■ PROBLEM REQUIREMENTS ■
Look through the records below for the line holding "intros Hr. destruct". Write it out exactly, with each following line through the line holding "destruct (chosen_uid r db) as [uid|] eqn:Eu.".

[Dataset entries]
********************
(** What adding a user leaves: the lines added, the entry and the number of the
    name in passwd, and every other entry as it was. *)
Record user_added (days : Z) (r : user_request) (db db' : account_db) (uid : Z) : Prop := UserAdded {
  ua_passwd : extends (ur_name r) (user_line r uid) (ac_passwd db) (ac_passwd db');
  ua_shadow : extends (ur_name r) (shadow_line (ur_name r) (str_bytes "!") days) (ac_shadow db) (ac_shadow db');
  ua_group : if bool_decide (ur_gid r = None) && negb (account_has_name (ac_group db) (ur_name r))
    then extends (ur_name r) (group_line (ur_name r) uid) (ac_group db) (ac_group db') /\ extends (ur_name r) (gshadow_line (ur_name r)) (ac_gshadow db) (ac_gshadow db')
    else ac_group db' = ac_group db /\ ac_gshadow db' = ac_gshadow db;
  ua_entry : entry (ur_name r) (ac_passwd db') = Some (user_line r uid);
  ua_value : uid_value (user_line r uid) = Some uid;
  ua_formed : well_formed (ac_passwd db) -> well_formed (ac_passwd db');
  ua_fresh : match ur_uid r with
    | Some u => uid = u
    | None => well_formed (ac_passwd db) -> 1000 <= uid /\ forall l v, l ∈ lines (ac_passwd db) -> uid_value l = Some v -> v < uid
    end;
  ua_again : useradd_texts days r db' = inl 1;
}.

(** The user number asked for, or the next one. *)
Definition chosen_uid (r : user_request) (db : account_db) : option Z :=
  match ur_uid r with Some u => Some u | None => account_next_uid (ac_passwd db) 1000 end.
Lemma next_uid_range t u : account_next_uid t 1000 = Some u -> 0 <= u <= UINT32_MAX.
Proof.
  unfold account_next_uid. cbn [Z.eqb]. assert (forall fuel p m, 999 <= m <= UINT32_MAX -> 999 <= uid_loop fuel 1000 p m <= UINT32_MAX) as H.
  { induction fuel as [|fuel IH]; intros p m Hm; [done|]. destruct p as [|c p]; [done|]. cbn [uid_loop]. destruct (uid_field _) as [num|]; [|done]. pose proof (uid_max_spec 1000 m num ltac:(lia)).
    destruct (after_chr _ 10); [apply IH|]; lia. }
  specialize (H (length t) t 999 ltac:(ulia)). change (1000 - 1) with 999. destruct (Z.eqb_spec (uid_loop (length t) 1000 t 999) UINT32_MAX); [done|]. intros [= <-]. lia.
Qed.
Lemma home_default days r : request_ok days r -> account_valid_name (ur_name r) = true -> match ur_home r with Some h => h | None => snprintf 160 (str_bytes "/home/" ++ ur_name r) end = home_of r.
Proof. intros Hr Hv. unfold home_of. destruct (ur_home r); [done|]. apply snprintf_id. apply (lines_fit days r Hr Hv 0). ulia. Qed.
Lemma useradd_unfold days r db : request_ok days r -> account_valid_name (ur_name r) = true -> account_has_name (ac_passwd db) (ur_name r) = false -> useradd_texts days r db =
  match chosen_uid r db with
  | None => inl 1
  | Some uid =>
      if negb (bget (home_of r) 0 =? 47) then inl 1 else
      let '(ng, ngs) :=
        if bool_decide (ur_gid r = None) && negb (account_has_name (ac_group db) (ur_name r))
        then (account_append_line (ac_group db) (snprintf 256 (group_line (ur_name r) (gid_of r uid))), account_append_line (ac_gshadow db) (snprintf 256 (gshadow_line (ur_name r))))
        else (ac_group db, ac_gshadow db) in
      inr (AccountDb (account_append_line (ac_passwd db) (snprintf 512 (user_line r uid))) (account_append_line (ac_shadow db) (snprintf 256 (shadow_line (ur_name r) (str_bytes "!") days))) ng ngs, uid)
  end.
Proof.
  intros Hr Hv Hn. unfold useradd_texts. rewrite Hv, Hn. cbn [negb]. fold (chosen_uid r db). destruct (chosen_uid r db) as [uid|]; [|done]. rewrite (home_default days r Hr Hv). done.
Qed.
Lemma has_name_false t name : account_has_name t name = false <-> entry name t = None.
Proof.
  pose proof (has_name_entry t name) as H. destruct (account_has_name t name); split; intros E; try done; [exfalso; by apply (proj1 H)|]. destruct (entry name t); [|done]. by discriminate (proj2 H).
Qed.
Lemma useradd_taken days r db : account_valid_name (ur_name r) = true -> entry (ur_name r) (ac_passwd db) <> None -> useradd_texts days r db = inl 1.
Proof. intros Hv He. unfold useradd_texts. rewrite Hv. apply has_name_entry in He. by rewrite He. Qed.

Lemma user_added_ok days r db uid db' : request_ok days r -> account_valid_name (ur_name r) = true -> entry (ur_name r) (ac_passwd db) = None -> chosen_uid r db = Some uid ->
  useradd_texts days r db = inr (db', uid) -> user_added days r db db' uid.
Proof.
  intros Hr Hv He Hu E. rewrite useradd_unfold, Hu in E by (try done; by apply has_name_false). assert (0 <= uid <= UINT32_MAX) as Hrange.
  { unfold chosen_uid in Hu. destruct (ur_uid r) as [u|] eqn:Eu; [injection Hu as <-; by apply (rq_uid _ _ Hr)|by apply next_uid_range in Hu]. }
  destruct (negb _); [done|]. destruct (valid_name_plain _ Hv) as (Hp & _). pose proof (user_line_extends days r Hr Hv uid (ac_passwd db) Hrange) as Xp. pose proof (shadow_line_extends days r Hr Hv (ac_shadow db)) as Xs.
  destruct (passwd_line_uid (ur_name r) uid (gid_of r uid) (ur_comment r) (home_of r) (ur_shell r) Hp Hrange) as [Hf Hval].
  assert (ac_passwd db' = account_append_line (ac_passwd db) (snprintf 512 (user_line r uid)) /\ ac_shadow db' = account_append_line (ac_shadow db) (snprintf 256 (shadow_line (ur_name r) (str_bytes "!") days))) as [E1 E2] by (destruct (_ && _); by injection E as <-).
  rewrite <- E1 in Xp. rewrite <- E2 in Xs. assert (entry (ur_name r) (ac_passwd db') = Some (user_line r uid)) as Hent by (rewrite (ex_self _ _ _ _ Xp); by rewrite He).
  split; try done.
  - destruct (bool_decide _ && _) eqn:Eg; injection E as <-; [|done]. apply andb_true_iff in Eg as [Eg%bool_decide_eq_true _]. assert (gid_of r uid = uid) as -> by (unfold gid_of; by rewrite Eg).
    split; [by apply (group_line_extends days r Hr Hv)|by apply (gshadow_line_extends days r Hr Hv)].
  - unfold well_formed. rewrite (ex_lines _ _ _ _ Xp). intros Hw. apply Forall_app. split; [done|]. constructor; [by exists (print_dec uid)|constructor].
  - unfold chosen_uid in Hu. destruct (ur_uid r) as [u|]; [congruence|]. intros Hw. destruct (next_uid_fresh (ac_passwd db) 1000 uid ltac:(ulia) Hw Hu) as [H1 H2]. split; [lia|done].
  - apply useradd_taken; [done|]. by rewrite Hent.
Qed.

(** C30: For a request whose fields hold no newline and fit the buffers, adding a
    user refuses an invalid name with 2, and with 1 a name that is taken, a home
    that is not absolute and a full number space.  Otherwise a line of the name
    is appended to passwd and to shadow, and, exactly when no group number was
    asked for and no group has the name, one to group and one to gshadow.  In
    passwd that line is the entry of the name; in the other files an entry the
    name already had stays the one that is found.  The number is the one asked
    for, in use or not; without one it is, when every line of passwd has its
    fields, at least 1000 and above every number there.  The entries of all
    other names stay in every file, and the same request is refused with 1 from
    then on. *)
Theorem useradd_correct days r db : request_ok days r ->
  match useradd_texts days r db with
  | inl e =>
      e = 2 /\ account_valid_name (ur_name r) = false \/
      e = 1 /\ account_valid_name (ur_name r) = true /\
        (entry (ur_name r) (ac_passwd db) <> None \/ ur_uid r = None /\ account_next_uid (ac_passwd db) 1000 = None \/ bget (home_of r) 0 <> 47)
  | inr (db', uid) => account_valid_name (ur_name r) = true /\ entry (ur_name r) (ac_passwd db) = None /\ user_added days r db db' uid
  end.
Proof.
  intros Hr. destruct (account_valid_name (ur_name r)) eqn:Hv.
  2: { unfold useradd_texts. rewrite Hv. by left. }
  destruct (entry (ur_name r) (ac_passwd db)) as [p|] eqn:He.
  { rewrite useradd_taken by (done || by rewrite He). right. split_and!; [done..|by left]. }
  pose proof (fun uid db' => user_added_ok days r db uid db' Hr Hv He) as Hadd. rewrite useradd_unfold in * by (try done; by apply has_name_false).
  destruct (chosen_uid r db) as [uid|] eqn:Eu.
  - destruct (Z.eqb_spec (bget (home_of r) 0) 47) as [Hh|Hh]; cbn [negb] in *; [|right; split_and!; [done..|by right; right]].
    destruct (_ && _); (split; [done|split; [done|by apply Hadd]]).
  - right. split_and!; [done..|]. right. left. unfold chosen_uid in Eu. by destruct (ur_uid r).
Qed.

(** ** Setting a password *)

(** C31: Setting a password refuses an invalid name with 2 and an unknown user
    with 1; otherwise the shadow entry of the user is the new one wherever an
    old one stood, or added when there was none, every other entry is as it was
    and no other file changes. *)
Theorem passwd_correct days name hash db : 0 <= days < 10 ^ 10 -> nonl hash -> zlen hash < 160 ->
  match passwd_texts days name hash db with
  | inl e => e = 2 /\ account_valid_name name = false \/ e = 1 /\ account_valid_name name = true /\ entry name (ac_passwd db) = None
  | inr db' =>
      let l := shadow_line name hash days in
      account_valid_name name = true /\ entry name (ac_passwd db) <> None /\
      ac_passwd db' = ac_passwd db /\ ac_group db' = ac_group db /\ ac_gshadow db' = ac_gshadow db /\
      lines (ac_shadow db') = ((fun p => if named name p then l else p) <$> lines (ac_shadow db)) ++ (if account_has_name (ac_shadow db) name then [] else [l]) /\
      forall n, plain n -> entry n (ac_shadow db') = if decide (n = name) then Some l else entry n (ac_shadow db)
  end.
Proof.
  intros Hd Hh Hl. unfold passwd_texts. destruct (account_valid_name name) eqn:Hv; cbn [negb]; [|by left]. destruct (valid_name_plain _ Hv) as (Hp & Hlen & _).
  destruct (account_has_name (ac_passwd db) name) eqn:He; cbn [negb]; [|right; split_and!; [done..|by apply has_name_false]].
  assert (zlen (shadow_line name hash days) < 320) as Hfit.
  { pose proof (zlen_print_dec days 10 Hd ltac:(lia)). unfold shadow_line, colon. rewrite !zlen_app. change (zlen [58]) with 1. change (zlen (str_bytes ":0:99999:7:::")) with 13. lia. }
  rewrite snprintf_id by done. cbn [ac_passwd ac_shadow ac_group ac_gshadow]. cbv zeta. split_and!; try done; [by apply has_name_entry| |].
  - apply lines_replace. apply shadow_line_nonl; [done|done|lia].
  - intros n Hn. apply entry_replace; [done| |done]. nonls.
Qed.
********************
■ PROBLEM SOLUTION ■
  intros Hr. destruct (account_valid_name (ur_name r)) eqn:Hv.
  2: { unfold useradd_texts. rewrite Hv. by left. }
  destruct (entry (ur_name r) (ac_passwd db)) as [p|] eqn:He.
  { rewrite useradd_taken by (done || by rewrite He). right. split_and!; [done..|by left]. }
  pose proof (fun uid db' => user_added_ok days r db uid db' Hr Hv He) as Hadd. rewrite useradd_unfold in * by (try done; by apply has_name_false).
  destruct (chosen_uid r db) as [uid|] eqn:Eu.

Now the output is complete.